My high school recently contacted me to see if I had any advice about whether or not they should require their students to have laptops/tablets.  It seems inevitable that education will move in that direction, so I'm curious if anyone who has been in high school more recently than me has any advice that I can pass along to  the administrators who will be implementing this program.
======
OneWhoFrogs
I'm a sophomore in a high school that allows, but does not require, a laptop.
Two of my sisters go to separate schools which require them. I can't speak
much about how well that has worked out there, but at the very least they
haven't revoked the policy yet.

Last year I brought my laptop to school to take notes on. As someone with
terrible handwriting, it was was enormously helpful. I will admit, though,
that I did not hesitate to browse the web during class. Sure, the school put
up filters, but HotSpot shield (and in my case, an SSH tunnel) could
circumvent them with no trouble. A few students spent all of their time on
sports websites, only getting minimal notes for the purpose of plausible
deniability.

So your old high school should know that it is impossible to block students
from messing around. However, laptops can be very useful. At my sisters'
schools where laptops are required, teachers are using tools such as Moodle
for homework, and email for communication. These make it more convenient for
everyone. Whether the latter balances out the former is difficult to judge.

------
octopus
Well, I think is not such a bad idea to require students to use their laptops
at courses.

If one wants to learn one will use his laptop in this sense, for a serious
student using a laptop can boost his performance. If one is not interested in
learning,one will find other ways to distribute his attention.

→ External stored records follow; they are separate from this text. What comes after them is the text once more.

Lemma exec_flag c w w' :
  Synth.exec dirname c w = Some ((), w') →
  isLogGroupConfigured w'
  = (isLogGroupConfigured w || isOrganizationalUnit c).
Proof.
  intros H. destruct c as [scope id|scope id|scope id props|scope id props];
    simpl in H; apply bind_Some in H as (a & w1 & H & Hret);
    apply ret_Some in Hret as [= <-]; simpl.
  - apply newConstruct_Some in H as (_ & _ & _ & ->). simpl.
    by rewrite orb_false_r.
  - apply newConstruct_Some in H as (_ & _ & _ & ->). simpl.
    by rewrite orb_false_r.
  - apply enable_inv in H as (stack & _ & _ & _ & _ & -> & _). simpl.
    by rewrite orb_false_r.
  - apply orgUnit_inv in H as (stack & _ & _ & _ & _ & Hw' & _).
    simpl in Hw'. rewrite orb_true_r.
    destruct (isLogGroupConfigured w) eqn:Hflag.
    + subst w'. done.
    + by destruct Hw' as (_ & _ & _ & ->).
Qed.

(** X1.  After a pass, from whatever state of the process, the flag is set
    exactly when it was set before or the pass constructed an organizational
    unit: nothing ever clears it. *)
Theorem flag_set_by_units_only (cs : list Synth.Cmd) (w w' : World) :
  Synth.run dirname cs w = Some ((), w') →
  isLogGroupConfigured w'
  = match Synth.organizationalUnits cs with
    | [] => isLogGroupConfigured w
    | _ :: _ => true
    end.
Proof.
  revert w. induction cs as [|c cs IH]; intros w H; simpl in H.
  - by apply ret_Some in H as [= <-].
  - apply bind_Some in H as ([] & w1 & H1 & H).
    rewrite (IH _ H), organizationalUnits_cons.
    rewrite (exec_flag _ _ _ H1).
    destruct c; simpl; try by rewrite orb_false_r.
    rewrite orb_true_r. by destruct (Synth.organizationalUnits cs).
Qed.

(** X2.  The custom resource of an EnableAwsServiceAccess is of type
    [Custom::EnableAwsServiceAccess], has the partition and the service
    principal of the props as its only properties, and depends on
    nothing. *)
Theorem enable_resource_properties (scope : Path) (id : string)
    (props : EnableAwsServiceAccess.EnableAwsServiceAccessProps) (w : World)
    (e : EnableAwsServiceAccess.EnableAwsServiceAccess) (w' : World) :
  EnableAwsServiceAccess.constructor dirname scope id props w = Some (e, w') →
  ∃ cr,
    tree w' !! ("Resource" :: id :: scope) = Some (CustomResource cr []) ∧
    resourceType cr = "Custom::EnableAwsServiceAccess" ∧
    properties cr
    = [ ("partition", Aws_PARTITION);
        ("servicePrincipal",
         VStr (EnableAwsServiceAccess.servicePrincipal props)) ].
Proof.
  intros H. apply enable_inv in H as (stack & _ & _ & _ & _ & -> & _).
  eexists. simpl. unfold attached. rewrite lookup_insert_eq. done.
Qed.


(** X4.  A construction that finds the flag unset throws when the retention
    of the props is not positive. *)
Theorem first_unit_rejects_retention (scope : Path) (id : string)
    (props : OrganizationalUnit.OrganizationalUnitProps) (w : World) :
  isLogGroupConfigured w = false →
  (OrganizationalUnit.logRetentionInDays props ≤ 0)%Z →
  OrganizationalUnit.constructor dirname scope id props w = None.
Proof.
  intros Hflag Hle.
  destruct (OrganizationalUnit.constructor dirname scope id props w)
    as [[ou w']|] eqn:H; [|done].
  apply orgUnit_inv in H as (stack & _ & _ & _ & _ & Hw' & _).
  simpl in Hw'. rewrite Hflag in Hw'. destruct Hw' as (Hpos & _). lia.
Qed.



Lemma run_app cs1 cs2 w r :
  Synth.run dirname (cs1 ++ cs2) w = Some r ↔
  ∃ w1, Synth.run dirname cs1 w = Some ((), w1) ∧
        Synth.run dirname cs2 w1 = Some r.
Proof.
  revert w. induction cs1 as [|c cs1 IH]; intros w; simpl.
  - split.
    + intros H. by exists w.
    + by intros (w1 & [= <-] & H).
  - rewrite bind_Some. split.
    + intros ([] & w0 & H0 & H). apply IH in H as (w1 & H1 & H2).
      exists w1. split; [|done]. apply bind_Some. by exists (), w0.
    + intros (w1 & H1 & H2). apply bind_Some in H1 as ([] & w0 & H0 & H1).
      exists (), w0. split; [done|]. apply IH. by exists w1.
Qed.

Lemma run_mono cs : ∀ w w',
  Inv dirname (tree w) → Synth.run dirname cs w = Some ((), w') →
  Inv dirname (tree w') ∧ tree w ⊆ tree w'.
Proof.
  induction cs as [|c cs IH]; intros w w' Hw H; simpl in H.
  - by apply ret_Some in H as [= <-].
  - apply bind_Some in H as ([] & w1 & H1 & H).
    destruct (exec_step _ _ _ _ Hw H1) as (Hw1 & Hsub & _).
    destruct (IH _ _ Hw1 H) as [Hw' Hsub']. split; [done|by etrans].
Qed.

(** X7.  A pass keeps what its beginning has built: the pass [cs1 ++ cs2]
    goes through [cs1] first, and every construct of the tree after [cs1]
    is in the final tree, unchanged. *)
Theorem pass_keeps_constructs (cs1 cs2 : list Synth.Cmd) (w2 : World) :
  Synth.run dirname (cs1 ++ cs2) initial = Some ((), w2) →
  ∃ w1, Synth.run dirname cs1 initial = Some ((), w1) ∧
        Synth.run dirname cs2 w1 = Some ((), w2) ∧
        ∀ p n, tree w1 !! p = Some n → tree w2 !! p = Some n.
Proof.
  intros H. apply run_app in H as (w1 & H1 & H2). exists w1.
  split_and!; try done.
  pose proof H1 as [Hw1 _]%run_Inv.
  destruct (run_mono _ _ _ Hw1 H2) as [_ Hsub].
  intros p n Hp. by eapply lookup_weaken.
Qed.

(** The log groups a single instantiation adds. *)
Lemma exec_logGroup c w w' p lg :
  Inv dirname (tree w) → Synth.exec dirname c w = Some ((), w') →
  tree w' !! p = Some (LogGroup lg) →
  tree w !! p = Some (LogGroup lg) ∨
  ∃ scope id props stack,
    c = Synth.NewOrganizationalUnit scope id props ∧
    isLogGroupConfigured w = false ∧
    p = "LogGroup" :: id :: scope ∧ lg = orgUnitLogGroup props stack ∧
    is_Some (tree w' !! ("Handler" :: providerId OrganizationalUnit.uniqueid
                         :: stack)).
Proof.
  intros Hw H Hp. destruct c as [scope id|scope id|scope id props|scope id props];
    simpl in H; apply bind_Some in H as (a & w1 & H & Hret);
    apply ret_Some in Hret as [= <-].
  - apply newConstruct_Some in H as (_ & _ & _ & ->). simpl in Hp.
    apply lookup_insert_Some in Hp as [[_ [=]]|[_ ?]]. by left.
  - apply newConstruct_Some in H as (_ & _ & _ & ->). simpl in Hp.
    apply lookup_insert_Some in Hp as [[_ [=]]|[_ ?]]. by left.
  - apply enable_inv in H as (stack & _ & _ & _ & _ & -> & _). simpl in Hp.
    apply attached_lookup in Hp. left. naive_solver.
  - apply orgUnit_inv in H as (stack & _ & _ & _ & _ & Hw' & _).
    simpl in Hw'. destruct (isLogGroupConfigured w) eqn:Hflag.
    + subst w'. simpl in Hp. apply attached_lookup in Hp. left. naive_solver.
    + destruct Hw' as (_ & [h Hh] & _ & ->). simpl in Hp.
      apply lookup_insert_Some in Hp as [[<- [= <-]]|[_ Hp]].
      * right. exists scope, id, props, stack. split_and!; try done.
        exists h. simpl. rewrite lookup_insert_ne by done.
        rewrite <- Hh. unfold attached.
        by rewrite !(lookup_insert_ne _ ("Resource" :: id :: scope)).
      * apply attached_lookup in Hp. left. naive_solver.
Qed.

Lemma exec_namesHandler c w w' :
  Inv dirname (tree w) → namesHandler (tree w) →
  Synth.exec dirname c w = Some ((), w') → namesHandler (tree w').
Proof.
  intros Hw HK H p lg Hp.
  destruct (exec_step _ _ _ _ Hw H) as (_ & Hsub & _).
  destruct (exec_logGroup _ _ _ _ _ Hw H Hp)
    as [Hold|(scope & id & props & stack & _ & _ & _ & -> & Hh)].
  - destruct (HK _ _ Hold) as (s & Hname & Hh). exists s. split; [done|].
    by eapply lookup_weaken_is_Some.
  - by exists stack.
Qed.

Lemma run_namesHandler cs : ∀ w w',
  Inv dirname (tree w) → namesHandler (tree w) →
  Synth.run dirname cs w = Some ((), w') → namesHandler (tree w').
Proof.
  induction cs as [|c cs IH]; intros w w' Hw HK H; simpl in H.
  - by apply ret_Some in H as [= <-].
  - apply bind_Some in H as ([] & w1 & H1 & H).
    destruct (exec_step _ _ _ _ Hw H1) as (Hw1 & _ & _).
    apply (IH w1 w' Hw1); [|done]. by apply (exec_namesHandler c w w1).
Qed.

Lemma run_initial_namesHandler cs w :
  Synth.run dirname cs initial = Some ((), w) → namesHandler (tree w).
Proof.
  intros Hrun.
  eapply (run_namesHandler cs initial w (Inv_initial dirname)); [|done].
  intros q l Hq. simpl in Hq. by apply lookup_singleton_Some in Hq as [_ ?].
Qed.


(** X9.  The flag is one for the whole process, the provider one per stack.
    So a unit constructed after the first one, in a stack that has no
    provider yet, gets a new provider with its handler, and no log group of
    the tree is named after that handler. *)
Theorem other_stack_handler_unlogged (cs : list Synth.Cmd) (w : World)
    (scope : Path) (id : string)
    (props : OrganizationalUnit.OrganizationalUnitProps)
    (ou : OrganizationalUnit.OrganizationalUnit) (w' : World) (stack : Path) :
  let slot := providerId OrganizationalUnit.uniqueid :: stack in
  Synth.run dirname cs initial = Some ((), w) →
  Synth.organizationalUnits cs ≠ [] →
  stackOf (tree w) scope = Some stack →
  tree w !! slot = None →
  id ≠ providerId OrganizationalUnit.uniqueid →
  OrganizationalUnit.constructor dirname scope id props w = Some (ou, w') →
  tree w' !! slot
    = Some (CustomResourceProvider (OrganizationalUnit.providerProps dirname)) ∧
  tree w' !! ("Handler" :: slot)
    = Some (ProviderHandler NODEJS_14_X
              (path_join dirname "create-organizational-unit/dist")) ∧
  ∀ p lg, tree w' !! p = Some (LogGroup lg) →
    logGroupName lg ≠ VConcat (VStr "/aws/lambda/") (ref ("Handler" :: slot)).
Proof.
  intros slot Hrun Hne Hst Hfree Hid H.
  pose proof (run_initial_namesHandler cs w Hrun) as HK.
  pose proof Hrun as [Hw HJ]%run_Inv.
  assert (isLogGroupConfigured w = true) as Hflag.
  { destruct (Synth.organizationalUnits cs); [done|]. by destruct HJ. }
  pose proof (orgUnit_exec _ _ _ _ _ _ _ H) as Hexec.
  destruct (exec_step _ _ _ _ Hw Hexec) as (Hw' & Hsub & _).
  pose proof H as Hinv.
  apply orgUnit_inv in Hinv as (stack0 & Hs & Hf & Hst0 & Hres & Hw'eq & _).
  simpl in Hw'eq. rewrite Hflag in Hw'eq.
  assert (stack0 = stack) as -> by congruence.
  assert (tree w' !! slot
          = Some (CustomResourceProvider (OrganizationalUnit.providerProps dirname)))
    as Hslot.
  { subst w'. simpl. eapply lookup_weaken; [|by apply attached_sub2].
    apply withProvider_new. rewrite lookup_insert_ne; [done|].
    unfold slot. intros [= ? ?]. done. }
  split_and!.
  - done.
  - by destruct (inv_prov _ _ Hw' _ _ Hslot) as (_ & ? & _).
  - intros p lg Hp Hname.
    destruct (exec_logGroup _ _ _ _ _ Hw Hexec Hp)
      as [Hold|(? & ? & ? & ? & _ & Hfalse & _)]; [|congruence].
    destruct (HK _ _ Hold) as (s & Hname' & Hh).
    rewrite Hname in Hname'. injection Hname' as <-.
    apply (inv_closed _ _ Hw) in Hh. fold slot in Hh.
    rewrite Hfree in Hh. by destruct Hh.
Qed.

(** X10.  An EnableAwsServiceAccess and an OrganizationalUnit never share a
    provider: after any pass their custom resources carry different service
    tokens, in whatever stacks they lie. *)
Theorem classes_use_different_providers (cs : list Synth.Cmd) (w : World)
    (p1 p2 : Path) (cr1 cr2 : CustomResourceProps) (deps1 deps2 : list Path)
    (token : CfnValue) :
  Synth.run dirname cs initial = Some ((), w) →
  tree w !! p1 = Some (Instance EnableAwsServiceAccess.className) →
  tree w !! p2 = Some (Instance OrganizationalUnit.className) →
  tree w !! ("Resource" :: p1) = Some (CustomResource cr1 deps1) →
  tree w !! ("Resource" :: p2) = Some (CustomResource cr2 deps2) →
  serviceToken cr1 = Some token →
  serviceToken cr2 ≠ Some token.
Proof.
  intros Hrun Hp1 Hp2 Hr1 Hr2 Htok1 Htok2.
  apply run_Inv in Hrun as [Hw _].
  destruct (inv_inst _ _ Hw _ _ Hp1)
    as (uid1 & pp1 & s1 & cr1' & d1 & Hc1 & _ & Hr1' & _ & Ht1).
  destruct (inv_inst _ _ Hw _ _ Hp2)
    as (uid2 & pp2 & s2 & cr2' & d2 & Hc2 & _ & Hr2' & _ & Ht2).
  rewrite Hr1 in Hr1'. injection Hr1' as <- <-.
  rewrite Hr2 in Hr2'. injection Hr2' as <- <-.
  destruct (className_classes _ _ _ _ _ _ Hc1 (classes_enable dirname))
    as [-> ->].
  destruct (className_classes _ _ _ _ _ _ Hc2 (classes_orgUnit dirname))
    as [-> ->].
  rewrite Htok1 in Ht1. rewrite Htok2 in Ht2. unfold tokenOf in Ht1, Ht2.
  repeat case_match; simplify_eq.
Qed.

What your school should not do is to impose regulations about the operating
system and configuration a student laptop should have. A student should have
the liberty to run Windows, Linux or Mac on his computer. A diversity of
machines will let others to learn about alternatives. They should be
encouraged to learn to use as many applications as possible.

Today, the education should not be about quantity, but about creating the mind
set for organizing the information. About learning to think with your own
mind. In this sense a laptop could be a valuable asset for letting the
students access this information.

------
stonemetal
Right now today in classes kids text, and call each other all the time in
class. Give them a Laptop with access to wireless and they will be on IM,
Twitter, or facebook. Blocking those sites just means they will take measures
to work around it. I wouldn't put it past some enterprising student to build
and run their own chat server, basically anytime they are allowed to use it in
school they will be doing something you don't want with it. Don't be dumb and
end up like that one school district who got in trouble for spying on
students.

------
damoncali
I don't know about high school, but I went to a graduate school program that
required laptops. It was normal for everyone in the room to have theirs open
during class. It was a horrible idea. The better professors forbid laptops
during class because they were such a distraction. And we're talking 25-30
year old adults who were paying a good chunk of change to be there. I shudder
to think of what 15-year-olds would do with a laptop in class.

Requiring laptops is like requiring paper. You just don't need to do it.

------
brudgers
> _"whether or not they should require their students to have
> laptops/tablets."_

A requirement for laptops should be in response to a specific educational
purpose. Sounds a bit like the tail wagging the dog...or free laptops for
administrators for every 50 the school buys. Curriculum should come first, not
technology.

------
kevinstubbs
I'm a high school senior right now and I think it would be a pretty bad move
to -require- students have laptops.

They won't pay attention to the teacher for sure. If there's a web filter then
students will download games from home and put them on; especially Flash
games. If even one student knows they can do that, then it'll spread pretty
fast... And I'm sure there will be a good handful that do.

I think basically, if you give students something to do other than listen to
their teachers, most will stop listening.

It's better to let students bring laptops, so the serious ones will actually
put them to use. Maybe they could even make laptops available to loan, if
poorer students want one but couldn't get their own?